I haven’t spoken to you in a couple of days. Which is normal. Our interactions are varied. Sometimes for weeks and months we don’t speak and one day, it all rushes out like water from a waterfall. I would see you online and I want to wave hello, but I don’t. I think about you a lot. I think about your quotidian engagement with your husband. And, why urinals appeal to you. I think about my vulnerable letter on its way to you. My days are devoted to my mother. To running errands and making meals for her. I run most errands for my mother because I do not want my mother to die and I don’t want to fill my heart to the brim with regret. I don’t want to say that my love for my mother isn’t born out of guilt. Yes, duty or obligation perhaps. In the bright afternoon of Vegas light, I made my mother mahi-mahi soup with freshly cut tomatoes and pineapples. I sprinkled hot chili flakes, which my mother recently brought back when she went to Iowa for the birth of my first niece, to spice up its sweetness.
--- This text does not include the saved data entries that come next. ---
Lemma sublist_keys {K V} `{EqDecision K} (m m' : list (K * V)) :
  m' `sublist_of` m -> NoDup (FlatMap.keys m) -> NoDup (FlatMap.keys m') /\ FlatMap.len m' <= FlatMap.len m.
Proof.
  intros Hsub Hnd. split; [eapply sublist_NoDup; [done|]; by apply fmap_sublist|].
  unfold FlatMap.len, len. apply sublist_length in Hsub. lia.
Qed.

(** The loop that takes a message's fragments out of the bytes in flight. *)
Lemma uncount_spec strict total m flight i states :
  outgoing_ok strict total m -> 0 <= i -> (forall k, idx states k = idx (OutgoingMessage.fragment_states m) (i + k) \/ k < 0) ->
  len states = OutgoingMessage.num_fragments m - i ->
  let rest := zsum (fun j => if OutgoingMessage.sent m j then OutgoingMessage.flen m j else 0) (zrange i (OutgoingMessage.num_fragments m)) in
  rest <= flight -> uncount m flight i states = Some (flight - rest).
Proof.
  intros Hm. pose proof (oo_wf _ _ _ Hm) as (Hcore & _). pose proof (OutgoingMessage.core_sized m Hcore) as Hsz.
  pose proof (proj2 (proj2 Hsz)) as Hmax. unfold MAX_FRAGMENTS_PER_MESSAGE in Hmax.
  revert flight i. induction states as [|st states IH]; intros flight i Hi Hidx Hlen rest Hle; cbn [uncount].
  { unfold rest. change (len []) with 0 in Hlen. rewrite zrange_nil by lia. cbn. by rewrite Z.sub_0_r. }
  rewrite len_cons in Hlen. pose proof (len_nonneg states).
  destruct (Hidx 0) as [Hst|?]; [|lia]. rewrite Z.add_0_r in Hst. cbn in Hst. symmetry in Hst.
  unfold rest in *. rewrite (zrange_cons i), zsum_cons in * by lia. rewrite (OutgoingMessage.sent_state _ _ _ Hst) in *.
  assert (0 <= zsum (fun j => if OutgoingMessage.sent m j then OutgoingMessage.flen m j else 0) (zrange (i + 1) (OutgoingMessage.num_fragments m))) as Hnn.
  { apply zsum_nonneg. intros j Hj%elem_of_zrange. pose proof (OutgoingMessage.flen_bounds m j Hsz ltac:(lia)). destruct (OutgoingMessage.sent m j); lia. }
  assert (forall k, idx states k = idx (OutgoingMessage.fragment_states m) (i + 1 + k) \/ k < 0) as Hidx'.
  { intros k. destruct (Z.lt_ge_cases k 0); [by right|left]. destruct (Hidx (k + 1)) as [Hk|?]; [|lia].
    replace (i + 1 + k) with (i + (k + 1)) by lia. rewrite <- Hk. unfold idx.
    rewrite (proj2 (Z.leb_le 0 k)), (proj2 (Z.leb_le 0 (k + 1))) by lia. by replace (Z.to_nat (k + 1)) with (S (Z.to_nat k)) by lia. }
  pose proof (OutgoingMessage.flen_bounds m i Hsz ltac:(lia)) as Hl.
  destruct (last_sent st) as [x|]; [rewrite bool_decide_true in * by eauto|rewrite bool_decide_false in * by (by intros [? ?])].
  - rewrite wrap_small by (unfold in_u; lia). rewrite OutgoingMessage.fragment_len_ok by (done || lia). run.
    rewrite IH; [|lia|done|lia|unfold sat_sub; lia]. f_equal. unfold sat_sub. lia.
  - run. rewrite IH; [done|lia|done|lia|lia].
Qed.

Lemma expire_outgoing_spec strict total now outs flight evs sch :
  (forall m, m ∈ FlatMap.values outs -> outgoing_ok strict total m) -> PriorityScheduler.wf sch -> NoDup (FlatMap.keys outs) ->
  zsum OutgoingMessage.flight_bytes (FlatMap.values outs) <= flight ->
  exists flight' sch' outs',
    FlatMap.retain (expire_outgoing now) (flight, evs, sch) outs = Some (flight', evs ++ failures now outs, sch', outs') /\
    outs' = List.filter (fun p => negb (expired now p.2)) outs /\ outs' `sublist_of` outs /\ PriorityScheduler.wf sch' /\
    (forall id, scheduled sch' id <-> scheduled sch id /\ (id ∈ FlatMap.keys outs -> id ∈ FlatMap.keys outs')) /\
    flight' - zsum OutgoingMessage.flight_bytes (FlatMap.values outs') = flight - zsum OutgoingMessage.flight_bytes (FlatMap.values outs).
Proof.
  revert flight evs sch. induction outs as [|[k m] outs IH]; intros flight evs sch Hout Hsch Hnd Hsum; cbn [FlatMap.retain].
  { exists flight, sch, []. rewrite app_nil_r. split; [done|]. split_and!; try done. tauto. }
  rewrite FlatMap.zsum_values_cons in Hsum.
  assert (outgoing_ok strict total m) as Hm by (apply Hout; left).
  assert (forall x, x ∈ FlatMap.values outs -> outgoing_ok strict total x) as Hout' by (intros x Hx; apply Hout; by right).
  assert (0 <= zsum OutgoingMessage.flight_bytes (FlatMap.values outs)) as Hs0 by (apply zsum_nonneg; intros x Hx; eapply flight_bytes_bounds; by apply Hout').
  pose proof (flight_bytes_bounds _ _ _ Hm) as Hfm. cbn [FlatMap.keys fmap list_fmap fst] in Hnd. apply NoDup_cons in Hnd as [Hk Hnd].
  unfold failures. cbn [expire_outgoing List.filter List.flat_map fst snd]. fold (failures now outs). cbv zeta.
  change (_ || _) with (expired now m). destruct (expired now m); cbn [negb app].
  - destruct (PriorityScheduler.remove_message_spec sch k Hsch) as (sch1 & -> & Hsch1 & Hq). run.
    assert (uncount m flight 0 (OutgoingMessage.fragment_states m) = Some (flight - OutgoingMessage.flight_bytes m)) as ->.
    { apply (uncount_spec strict total); [done|lia|intros j; left; by rewrite Z.add_0_l| |fold (OutgoingMessage.flight_bytes m); lia].
      rewrite (OutgoingMessage.core_states m (proj1 (oo_wf _ _ _ Hm))). lia. }
    run. destruct (IH (flight - OutgoingMessage.flight_bytes m) ((evs ++ [MessageFailed k "Timed out"]) ++ [ReadyToSend]) sch1 Hout' Hsch1 Hnd ltac:(lia))
      as (fl & sch' & outs' & -> & Hfil & Hsub & Hwf & Hs & Hfl). run.
    exists fl, sch', outs'. split_and!; [by rewrite <- !app_assoc|done|by apply sublist_cons|done| |].
    + intros id. rewrite Hs. assert (scheduled sch1 id <-> id <> k /\ scheduled sch id) as ->.
      { split.
        - intros (p & Hp & Hid). rewrite Hq in Hid by done. split; [tauto|]. exists p. tauto.
        - intros (Hne & p & Hp & Hid). exists p. split; [done|]. apply Hq; tauto. }
      cbn [FlatMap.keys fmap list_fmap fst]. rewrite elem_of_cons. fold (FlatMap.keys outs).
      assert (k ∉ FlatMap.keys outs') by (intros Hin; apply Hk; eapply sublist_subseteq; [|exact Hin]; by apply fmap_sublist).
      destruct (decide (id = k)) as [->|]; [|tauto]. split; [tauto|]. intros [? Himp]. exfalso. tauto.
    + rewrite FlatMap.zsum_values_cons. lia.
  - run. destruct (IH flight evs sch Hout' Hsch Hnd ltac:(lia)) as (fl & sch' & outs' & -> & Hfil & Hsub & Hwf & Hs & Hfl). run.
    exists fl, sch', ((k, m) :: outs'). split_and!; [done|by rewrite Hfil|by apply sublist_skip|done| |].
    + intros id. rewrite Hs. cbn [FlatMap.keys fmap list_fmap fst]. rewrite !elem_of_cons. fold (FlatMap.keys outs) (FlatMap.keys outs').
      destruct (decide (id = k)) as [->|]; [|tauto]. tauto.
    + rewrite !FlatMap.zsum_values_cons. lia.
Qed.

End Expire.
(** *** One session *)

Section Session.
Context {C : Type} `{CongestionLaws C} {Rng : Type} `{RandLaws Rng} `{EnvelopeCodec}.
Context (genuine : Z -> Z -> Z -> bytes -> Prop) (datagram : MessageType -> bytes -> Prop) (strict : bool).

Abbreviation session := (SequenceSession.t C Rng).
Implicit Types (s : session) (q : ReassemblyQuota.t).

(** The invariant of a session; [b] bounds its counters. *)
Record inv (b : Z) s : Prop := {
  inv_receiver : rinv genuine datagram b s;
  inv_sender : sinv strict b s;
  inv_next : in_u 32 (next_message_id s);
  inv_datagrams : Flushing.datagrams_fit s
}.

(** What the transport can deliver: fields within their types, and fragments
    and datagrams that a peer sent. *)
Definition packet_ok (p : Packet) : Prop :=
  match p with
  | Data id i total d => in_u 16 i /\ in_u 16 total /\ len d <= 2 ^ 40 /\ genuine id total i d
  | AckP a => in_u 16 (ack_base_index a) /\ in_u 64 (ack_bitmask a) /\ in_u 16 (ack_rwnd a)
  | NackP k => forall i, i ∈ missing_indices k -> in_u 16 i
  | Ping _ => True
  | Pong _ _ _ => True
  | Datagram mt d => datagram mt d
  end.

(** The answer to a ping whose time stamps overflow the estimate of the clock offset. *)
Definition clock_overflows (now_ms : Z) (s : session) (p : Packet) : Prop :=
  match p with Pong t1 t2 t3 => is_Some (last_ping_sent s) /\ clock_estimate t1 t2 t3 now_ms = None | _ => False end.

(** The monotonic clock counts nanoseconds from the start of the process; the
    wall clock is away from the ends of [i64]. *)
Definition time_ok (now now_ms : Z) : Prop :=
  0 <= now <= RttEstimator.HORIZON /\ i64_min + 5 <= now_ms <= i64_max - 5.

Lemma inv_mono b b' s : b <= b' -> inv b s -> inv b' s.
Proof.
  intros Hb []. pose proof (so_total _ _ _ _ _ _ _ _ _ inv_sender0). constructor; [by eapply rinv_mono| |done..].
  apply (sender_mono _ inv_sender0); lia.
Qed.
Lemma peel_loop_complete D fuel s P N pure R st :
  0 <= n -> signed D -> peelable D -> no_collisions D -> len D <= limit -> peeling D s P N pure R ->
  len pure + K * (limit - (len P + len N)) <= Z.of_nat fuel ->
  exists s' P' N' st', peel_loop fuel s P N pure st = Some (inr (s', P', N', st')) /\ outs P' N' ≡ₚ D /\ holds s' [].
Proof.
  intros Hn HD Hpe Hnc Hlim. pose proof limit_range. revert s P N pure R st. induction fuel as [|fuel IH]; intros s P N pure R st Hpl Hf;
    destruct (peeling_signed _ _ _ _ _ _ HD Hpl) as (HR & _ & Hsub & Hlen); pose proof (len_nonneg R);
    (destruct pure as [|i pure0 _] using rev_ind; [|rewrite len_app in Hf; change (len [i]) with 1 in Hf]).
  1, 3: (cbn [peel_loop last]; assert (R = []) as ->; [|eexists _, _, _, _; split; [done|]; split; [by rewrite <- (pl_split _ _ _ _ _ _ Hpl), app_nil_r|apply Hpl]];
    destruct (decide (R = [])) as [|Hne]; [done|]; destruct (Hpe R Hsub Hne) as (i & e & Hi & He); exfalso;
    eapply not_elem_of_nil, (pl_stack _ _ _ _ _ _ Hpl i Hi); rewrite (holds_pure s R i (pl_holds _ _ _ _ _ _ Hpl) Hi); by eapply pure_single).
  { pose proof (len_nonneg pure0). unfold K in Hf. lia. }
  pose proof (holds_counts s R HR (pl_holds _ _ _ _ _ _ Hpl)) as Hb. pose proof (h_shape _ _ (pl_holds _ _ _ _ _ _ Hpl)) as Hsh.
  assert (len R < i32_max) as Hm by (unfold i32_max; pose proof (len_nonneg P); pose proof (len_nonneg N); lia).
  assert (0 <= i < n) as Hi by (apply (pl_range _ _ _ _ _ _ Hpl), elem_of_app; right; by left). destruct (pure_at s i) eqn:Ep.
  - destruct (peel_step fuel s P N pure0 i st _ Hn Hsh Hb Hm Hi Ep) as (x & d & P' & N' & st' & Hd & Hc & Hlx & Ho & Hl & Hstep).
    assert (len P' + len N' <= limit) as Hle.
    { destruct (Hnc R i Hsub Hi) as [e He]; [by rewrite <- (holds_pure s R i (pl_holds _ _ _ _ _ _ Hpl) Hi)|].
      destruct (total_single R i e HR He) as (_ & _ & [R' HR']%elem_of_Permutation). apply Permutation_length in HR'. cbn in HR'. unfold len in *. lia. }
    destruct (Z.ltb_spec limit (len P' + len N')); [lia|]. destruct Hstep as (s' & -> & Hsh' & _ & Hpd).
    destruct (peeling_next _ _ _ _ _ _ _ _ _ _ _ _ HD Hnc Hpl Ep Hc Ho Hn Hsh' Hpd) as [R' Hpl']. apply (IH _ _ _ _ R' _ Hpl').
    destruct (stack_step s' x pure0 Hn) as [_ Hls]; [intros j Hj; apply (pl_range _ _ _ _ _ _ Hpl), elem_of_app; by left|]. unfold K in *. lia.
  - destruct (skip_step fuel s P N pure0 i st _ Hsh Hb Hm Hi Ep) as [st' ->]. apply (IH _ _ _ _ R); [|lia]. destruct Hpl as [Q1 Q2 Q3 Q4].
    split; [done..| |].
    + intros j Hj Hpj. destruct (proj1 (elem_of_snoc _ _ _) (Q3 j Hj Hpj)) as [?| ->]; [done|congruence].
    + intros j Hj. apply Q4, elem_of_app. by left.
Qed.

Lemma outs_ids (d : Z) P N : d = 1 \/ d = -1 -> (filter (fun e => e.2 = d) (outs P N)).*1 = if decide (d = 1) then P else N.
Proof.
  assert (forall a (ids : list (list Z)), (filter (fun e => e.2 = d) (with_sign a ids)).*1 = if decide (a = d) then ids else []) as Hf.
  { intros a ids. unfold with_sign. induction ids as [|x ids IH]; [by case_decide|]. rewrite fmap_cons, filter_cons. cbn [snd].
    case_decide; cbn [fmap list_fmap fst]; by rewrite IH. }
  intros Hd. unfold outs. rewrite filter_app, fmap_app, !Hf. destruct Hd as [-> | ->]; cbn; [by rewrite app_nil_r|done].
Qed.

Lemma outs_inj P N P' N' : outs P N ≡ₚ outs P' N' -> P ≡ₚ P' /\ N ≡ₚ N'.
Proof.
  intros Ho. pose proof (outs_ids 1 P N ltac:(lia)) as E1. pose proof (outs_ids 1 P' N' ltac:(lia)) as E2.
  pose proof (outs_ids (-1) P N ltac:(lia)) as E3. pose proof (outs_ids (-1) P' N' ltac:(lia)) as E4.
  rewrite decide_True in E1, E2 by done. rewrite decide_False in E3, E4 by done.
  split; [rewrite <- E1, <- E2|rewrite <- E3, <- E4]; by rewrite Ho.
Qed.

Lemma decode_complete_spec s D :
  0 <= n -> holds s D -> signed D -> peelable D -> no_collisions D -> len D <= limit ->
  exists s' P N st, decode s = Some (s', Ok (P, N, st)) /\ outs P N ≡ₚ D.
Proof.
  intros Hn Hh HD Hpe Hnc Hlim. pose proof limit_range. pose proof (h_shape _ _ Hh) as Hsh. pose proof (holds_counts s D HD Hh) as Hb.
  unfold decode. rewrite (sh_len s Hsh), (find_pure_spec s (len D) (zrange 0 n) [] Hsh Hb);
    [|unfold i32_max; lia|intros i Hi; by apply elem_of_zrange in Hi]. run. cbn [app]. fold (first_stack s).
  assert (peeling D s [] [] (first_stack s) D) as Hpl.
  { split; [done|done| |apply first_stack_range]. intros i Hi Hp. apply list_elem_of_filter. split; [by rewrite Hp|by apply elem_of_zrange]. }
  destruct (peel_loop_complete D (peel_fuel s) s [] [] (first_stack s) D (mkStats 0 n) Hn HD Hpe Hnc Hlim Hpl) as (s' & P & N & st & -> & Ho & Hh');
    [by apply first_stack_fuel|]. run.
  pose proof (proj2 (all_empty_true (cells s') (iterations st))) as He.
  destruct (all_empty (cells s') (iterations st)) as [m ok]. cbn [snd] in He. rewrite He; [by eexists _, _, _, _|].
  apply cells_forall; [apply Hh'|]. intros i c Hi. rewrite (h_cell _ _ Hh' i Hi). by intros [= <-].
Qed.

(** The sketches of two sets and their difference. *)
Lemma difference_holds A B :
  0 <= n -> NoDup A -> NoDup B -> ids_ok A -> ids_ok B -> len A + len B <= i32_max ->
  exists sa sb sd, for_each insert (new_keyed n key) A = Some sa /\ for_each insert (new_keyed n key) B = Some sb /\
    subtract sa sb = Some (Ok sd) /\ holds sd (outs (list_difference A B) (list_difference B A)).
Proof.
  intros Hn HA HB HiA HiB Hl. pose proof (len_nonneg A). pose proof (len_nonneg B).
  assert (forall X, ids_ok X -> len X <= i32_max -> exists s, for_each insert (new_keyed n key) X = Some s /\ holds s (with_sign 1 X)) as Hins.
  { intros X HX HlX. destruct (for_each_holds (new_keyed n key) [] X 1 Hn (holds_new Hn)) as (s & E & Hh);
      [by intros e ?%not_elem_of_nil|by left|done|unfold len at 2; cbn; lia|]. exists s. split; [exact E|]. by rewrite app_nil_r in Hh. }
  destruct (Hins A HiA ltac:(lia)) as (sa & Ea & Ha), (Hins B HiB ltac:(lia)) as (sb & Eb & Hb).
  destruct (subtract_holds sa sb _ _ Hn Ha Hb) as (sd & Es & Hd); [by apply with_sign_signed; [left|]..|by unfold len, with_sign in *; rewrite !length_fmap|].
  exists sa, sb, sd. split_and!; [done..|]. apply (holds_perm _ (with_sign (-1) (list_difference B A) ++ with_sign 1 (list_difference A B))).
  - unfold outs. apply Permutation_app_comm.
  - apply (holds_total _ _ _ Hd). intros i _. by apply difference_total.
Qed.

End Theory.
(** *** Reconciliation *)

(** inserting two sets of 32-byte ids into fresh sketches of the same size
    and key and subtracting one from the other leaves the sketch that inserting
    the ids only in the first set and removing the ids only in the second makes:
    common ids leave no trace, and no count overflows while the sets together
    have at most [i32::MAX] ids. *)
Theorem sketch_of_difference `{Blake3Laws} n key A B :
  0 <= n -> NoDup A -> NoDup B -> ids_ok A -> ids_ok B -> len A + len B <= i32_max ->
  exists sa sb s1 sd, for_each insert (new_keyed n key) A = Some sa /\ for_each insert (new_keyed n key) B = Some sb /\
    subtract sa sb = Some (Ok sd) /\
    for_each insert (new_keyed n key) (list_difference A B) = Some s1 /\ for_each remove s1 (list_difference B A) = Some sd.
Proof.
  intros Hn HA HB HiA HiB Hl. destruct (difference_holds n key A B Hn HA HB HiA HiB Hl) as (sa & sb & sd & Ea & Eb & Es & Hd).
  assert (forall X Y : list (list Z), len (list_difference X Y) <= len X) as Hle.
  { intros X Y. unfold len. apply Nat2Z.inj_le, sublist_length. induction X as [|x X IH]; cbn; [constructor|]. case_decide; by constructor. }
  assert (forall X Y, ids_ok X -> ids_ok (list_difference X Y)) as Hok.
  { intros X Y HX. apply (ids_ok_sub X); [done|]. by intros x [? _]%list_elem_of_difference. }
  pose proof (Hle A B). pose proof (Hle B A).
  destruct (for_each_holds n key (new_keyed n key) [] (list_difference A B) 1 Hn (holds_new n key Hn)) as (s1 & E1 & Hs1);
    [by intros e ?%not_elem_of_nil|by left|by apply Hok|unfold len at 2; cbn; pose proof (len_nonneg B); lia|].
  rewrite app_nil_r in Hs1.
  destruct (for_each_holds n key s1 _ (list_difference B A) (-1) Hn Hs1) as (sd' & E2 & Hs2);
    [apply with_sign_signed; [by left|by apply Hok]|by right|by apply Hok|unfold with_sign; unfold len in *; rewrite length_fmap; lia|].
  exists sa, sb, s1, sd. split_and!; [done..|exact E1|]. rewrite <- (holds_unique n key sd' sd _ Hs2); [exact E2|].
  apply (holds_perm n key sd _ _ (Permutation_app_comm _ _) Hd).
Qed.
To round the taste up, I squeezed 2/3 of a whole lime. I concocted this sweet and sour soup outside, using an abandoned ironing table for the makeshift cooking surface. 
 
It’s almost midnight here and you are about to wake up into your London light. I think about you curling up into a ball, but perhaps you do not want to curl. I still grieve my friend; you advised that I needed to put my grief somewhere to feel better. After much contemplation, I still do not know where to put it. I have told you about him. The one who got married and I went to the wedding reception in late July in Madison. The one who I had to befriend his fiancée in order to speak to him because he would cease communicating with me. This decade-long friendship ended the day he met his wife-to-be. I would like to think that I am one of those people in the world who doesn’t just randomly get cross without provocation.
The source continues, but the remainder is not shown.